*Material to process*.
(** The libraries and the operating system [prepareMedia] talks to. *)
Record World := mkWorld {
  (** [Number((await axios.head(url)).headers['content-length'])] *)
  axios_head : string -> Outcome JsNumber;
  axios_get : string -> Outcome GetResponse;
  (** [new URL(url).pathname] *)
  url_pathname : string -> Outcome string;
  path_basename : string -> string;
  path_join : string -> string -> string;
  (** [Buffer.from(s, 'base64')] and [buffer.toString('base64')] *)
  base64_decode : string -> list Byte.byte;
  base64_encode : list Byte.byte -> string;
  (** [fs.mkdir(dir, { recursive: true })] and [fs.writeFile] *)
  fs_mkdir : string -> Outcome unit;
  fs_writeFile : string -> list Byte.byte -> Outcome unit;
  (** [Date.now()] printed in decimal *)
  date_now : string;
  (** [env.tempDir] *)
  tempDir : string
}.

(** The destructured argument; [None] is a property that is absent. *)
Record Args := mkArgs {
  data : option string;
  url : option string;
  filename : option string;
  mimeType : option string;
  save_to_temp : option bool
}.

(** [new MessageMedia(mimetype, data, filename)] *)
Record MessageMedia := mkMessageMedia {
  mimetype : string;
  media_data : string;
  media_filename : string
}.

Record Prepared := mkPrepared {
  media : MessageMedia;
  previewPath : option string
}.

(** [s.split(',').pop()] *)
Fixpoint last_segment (s : string) : string :=
  match s with
  | EmptyString => EmptyString
  | String c r =>
      if includes "," r then last_segment r
      else if Ascii.eqb c "," then r
      else s
  end.

(** [!size || Number.isNaN(size) || size > MAX_MEDIA_BYTES] *)
Definition size_rejected (size : JsNumber) : bool :=
  match size with
  | NaN => true
  | Num q => Qeq_bool q 0 || negb (Qle_bool q (inject_Z MAX_MEDIA_BYTES))
  end.

(** The three branches that produce [buffer], and with it the final
    [mimeType] and [filename]. *)
Definition load_media (w : World) (a : Args) (filename0 mimeType0 : string)
  : Outcome (list Byte.byte * string * string) :=
  if truthy (data a) then
    let d := default "" (data a) in
    let base64 := if includes "," d then last_segment d else d in
    let buffer := base64_decode w base64 in
    if (Z.of_nat (length buffer) >? MAX_MEDIA_BYTES)%Z then
      Throw (CodedError "Media exceeds 10MB" "MEDIA_TOO_LARGE")
    else Return (buffer, mimeType0, filename0)
  else if truthy (url a) then
    let u := default "" (url a) in
    match axios_head w u with
    | Throw _ =>
        Throw (CodedError "Failed to inspect remote media" "BAD_GATEWAY")
    | Return size =>
        if size_rejected size then
          Throw (CodedError "Remote media exceeds 10MB or size unknown"
                            "MEDIA_TOO_LARGE")
        else
          response ← axios_get w u;
          let buffer := body response in
          let mimeType1 :=
            if truthy (content_type response)
            then default "" (content_type response) else mimeType0 in
          let filename1 :=
            if String.eqb filename0 "" then
              match url_pathname w u with
              | Return pathname => path_basename w pathname
              | Throw _ => "image.jpg"
              end
            else filename0 in
          Return (buffer, mimeType1, filename1)
    end
  else Throw (CodedError "Either data or url is required" "INVALID_PAYLOAD").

*Exercise prompt*.
Look back at the entries above and repeat, unchanged, every line from the line holding "base64_decode : string -> list Byte.byte;" through the line holding "(** [Date.now()] printed in decimal *)".

*Exercise response*.
  base64_decode : string -> list Byte.byte;
  base64_encode : list Byte.byte -> string;
  (** [fs.mkdir(dir, { recursive: true })] and [fs.writeFile] *)
  fs_mkdir : string -> Outcome unit;
  fs_writeFile : string -> list Byte.byte -> Outcome unit;
  (** [Date.now()] printed in decimal *)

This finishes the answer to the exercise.